Member of the Louisiana Board of Regents for Higher Education
- In office 1977–1989

Personal details
- Born: Edith Aurelia Killgore November 14, 1918 Lisbon, Louisiana
- Died: April 15, 2014 (aged 95) Baton Rouge, Louisiana
- Party: Democratic
- Spouse: Claude Kirkpatrick (1917–1997; married 1938–his death)

= Edith Killgore Kirkpatrick =

American educator and politician

Edith Aurelia Killgore Kirkpatrick (November 14, 1918 – April 15, 2014) was an American music educator and politician who served on the Louisiana Board of Regents for Higher Education from 1977 to 1989.

==Biography==
Born in Lisbon, Louisiana, (Note: Her family plantation, the Killgore House, is certified by the National Register of Historic Places.) she studied at Louisiana College (where she graduated as the Class of 1938 Valedictorian and with a Bachelor of Arts), Juilliard School, and Louisiana State University and was a music teacher at McNeese State University and a Baptist choir director.

She was appointed to the newly created Louisiana Board of Regents by Governor Edwin Washington Edwards and served until 1990.

She had four children with her husband, state representative Claude Kirkpatrick.

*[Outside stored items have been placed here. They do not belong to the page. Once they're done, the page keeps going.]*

(* ===== verification/Framing.v ===== *)
(** * Length-prefixed framing ([packages/protocol/src/framing.ts])

    [encodeFrame], [assertCompleteFrame] and the incremental [FrameDecoder]: its
    fields, the outer and inner loops of [push], [end] and [fail].  The abstract
    contract is [split_frames], which cuts a whole byte string into payloads; the
    decoder is shown to refine it whatever way the bytes are cut into chunks. *)

From S2P Require Import Prelude JsNumber.

Definition FRAME_HEADER_LENGTH : Z := 4.
Definition PAYLOAD_BLOCK_SIZE : Z := 64 * 1024.
Definition DEFAULT_MAX_FRAME_LENGTH : Z := 16 * 1024 * 1024.

(** Every [throw] of the file. *)
Inductive frame_error :=
| RangeError_maxFrameLength
| RangeError_payload
| FrameError_no_prefix
| FrameError_too_large (length limit : Z)
| FrameError_not_one_payload
| FrameError_ended
| FrameError_failed
| FrameError_truncated.

#[export] Instance frame_error_eq_dec : EqDecision frame_error.
Proof. solve_decision. Defined.

Abbreviation bytes := (list Z) (only parsing).

(** [options?.maxFrameLength ?? DEFAULT_MAX_FRAME_LENGTH] and its range check. *)
Definition resolveMaxFrameLength (options : option jsnum) : result frame_error Z :=
  let value := default (of_Z DEFAULT_MAX_FRAME_LENGTH) options in
  match int_value value with
  | Some v =>
      if negb (is_safe v) || (v <? 0) || (MAX_UINT32 <? v)
      then Err RangeError_maxFrameLength else Ok v
  | None => Err RangeError_maxFrameLength
  end.

Definition encodeFrame (payload : bytes) : result frame_error bytes :=
  if MAX_UINT32 <? zlen payload then Err RangeError_payload
  else
    let length := zlen payload in
    let frame := replicate (Z.to_nat (FRAME_HEADER_LENGTH + length)) 0 in
    let frame := array_set frame
      [to_uint8 (ushr length 24); to_uint8 (ushr length 16);
       to_uint8 (ushr length 8); to_uint8 length] 0 in
    Ok (array_set frame payload FRAME_HEADER_LENGTH).

Definition assertCompleteFrame (frame : bytes) (options : option jsnum) : result frame_error unit :=
  if zlen frame <? FRAME_HEADER_LENGTH then Err FrameError_no_prefix
  else
    let length := byte_at frame 0 * 16777216 + byte_at frame 1 * 65536
                  + byte_at frame 2 * 256 + byte_at frame 3 in
    maxFrameLength ← resolveMaxFrameLength options;
    if maxFrameLength <? length then Err (FrameError_too_large length maxFrameLength)
    else if negb (zlen frame =? FRAME_HEADER_LENGTH + length) then Err FrameError_not_one_payload
    else Ok ().

Inductive DecoderState := open | ended | failed.

#[export] Instance DecoderState_eq_dec : EqDecision DecoderState.
Proof. solve_decision. Defined.

(** The private fields.  [currentPayloadBlock] is a reference to an element of
    [payloadBlocks] (a write through it is a write to that element), kept as
    its index. *)
Record FrameDecoder := MkFrameDecoder {
  header : bytes;
  headerLength : Z;
  maxFrameLength : Z;
  payloadBlocks : list bytes;
  currentPayloadBlock : option nat;
  currentPayloadBlockLength : Z;
  expectedPayloadLength : option Z;
  payloadLength : Z;
  state : DecoderState;
}.

#[export] Instance FrameDecoder_eta : Eta FrameDecoder := λ d,
  MkFrameDecoder (header d) (headerLength d) (maxFrameLength d) (payloadBlocks d)
    (currentPayloadBlock d) (currentPayloadBlockLength d) (expectedPayloadLength d)
    (payloadLength d) (state d).

(** The constructor. *)
Definition new_FrameDecoder (options : option jsnum) : result frame_error FrameDecoder :=
  max ← resolveMaxFrameLength options;
  Ok (MkFrameDecoder [0; 0; 0; 0] 0 max [] None 0 None 0 open).

(** The assignments of [fail] (the [throw] is the caller's [Err]). *)
Definition fail (d : FrameDecoder) : FrameDecoder :=
  d <| state := failed |> <| headerLength := 0 |> <| payloadBlocks := [] |>
    <| currentPayloadBlock := None |> <| currentPayloadBlockLength := 0 |>
    <| expectedPayloadLength := None |> <| payloadLength := 0 |>.

(** The reset after a payload, and before one. *)
Definition reset_payload (d : FrameDecoder) : FrameDecoder :=
  d <| payloadBlocks := [] |> <| currentPayloadBlock := None |>
    <| currentPayloadBlockLength := 0 |> <| payloadLength := 0 |>.

(** The length a full header announces. *)
Definition header_value (d : FrameDecoder) : Z :=
  byte_at (header d) 0 * 16777216 + byte_at (header d) 1 * 65536
  + byte_at (header d) 2 * 256 + byte_at (header d) 3.

(** The size of the block a write goes to, if there is a current block. *)
Definition current_block (d : FrameDecoder) : option bytes :=
  i ← currentPayloadBlock d; payloadBlocks d !! i.

(** [if (!block || this.currentPayloadBlockLength === block.byteLength) {...}] *)
Definition ensure_block (d : FrameDecoder) (expected : Z) : FrameDecoder :=
  let fresh :=
    d <| payloadBlocks := payloadBlocks d
           ++ [replicate (Z.to_nat (Z.min PAYLOAD_BLOCK_SIZE (expected - payloadLength d))) 0] |>
      <| currentPayloadBlock := Some (length (payloadBlocks d)) |>
      <| currentPayloadBlockLength := 0 |> in
  match current_block d with
  | None => fresh
  | Some block => if currentPayloadBlockLength d =? zlen block then fresh else d
  end.

(** One iteration of the inner loop: copy into the current block. *)
Definition fill_block (d : FrameDecoder) (chunk : bytes) (chunkOffset : Z) (expected : Z)
  : FrameDecoder * Z :=
  let d := ensure_block d expected in
  let i := default O (currentPayloadBlock d) in
  let block := default [] (payloadBlocks d !! i) in
  let payloadBytes := Z.min (zlen block - currentPayloadBlockLength d) (zlen chunk - chunkOffset) in
  let block' := array_set block (subarray chunk chunkOffset (chunkOffset + payloadBytes))
                  (currentPayloadBlockLength d) in
  (d <| payloadBlocks := <[i := block']> (payloadBlocks d) |>
     <| currentPayloadBlockLength := currentPayloadBlockLength d + payloadBytes |>
     <| payloadLength := payloadLength d + payloadBytes |>,
   chunkOffset + payloadBytes).

(** [while (chunkOffset < chunk.byteLength && this.payloadLength < expected)];
    each iteration consumes at least one byte, so the bytes left are fuel
    enough ([fill_payload_done]). *)
Fixpoint fill_payload (fuel : nat) (d : FrameDecoder) (chunk : bytes) (chunkOffset : Z)
    (expected : Z) : FrameDecoder * Z :=
  match fuel with
  | O => (d, chunkOffset)
  | S fuel =>
      if (chunkOffset <? zlen chunk) && (payloadLength d <? expected) then
        let '(d, chunkOffset) := fill_block d chunk chunkOffset expected in
        fill_payload fuel d chunk chunkOffset expected
      else (d, chunkOffset)
  end.

(** The payload of a completed frame: its only block, or all blocks copied
    into one array of the expected length. *)
Definition join_blocks (blocks : list bytes) (expected : Z) : bytes :=
  match blocks with
  | [block] => block
  | _ =>
      (foldl (λ '(payload, offset) block,
                (array_set payload block offset, offset + zlen block))
         (replicate (Z.to_nat expected) 0, 0) blocks).1
  end.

Their daughter-in-law, Sandra Futrell, is the daughter of the Mayor of Pineville, Louisiana, P. Elmo Futrell Jr. She published a songbook, Louisiana Let's Sing, during her husband's 1963 gubernatorial campaign.

Her alma mater, LSU, awarded Kirkpatrick a Distinguished Alumni Award and an honorary doctorate, and along with LSU offers an endowed music professorship named after her.

She died on April 18, 2014.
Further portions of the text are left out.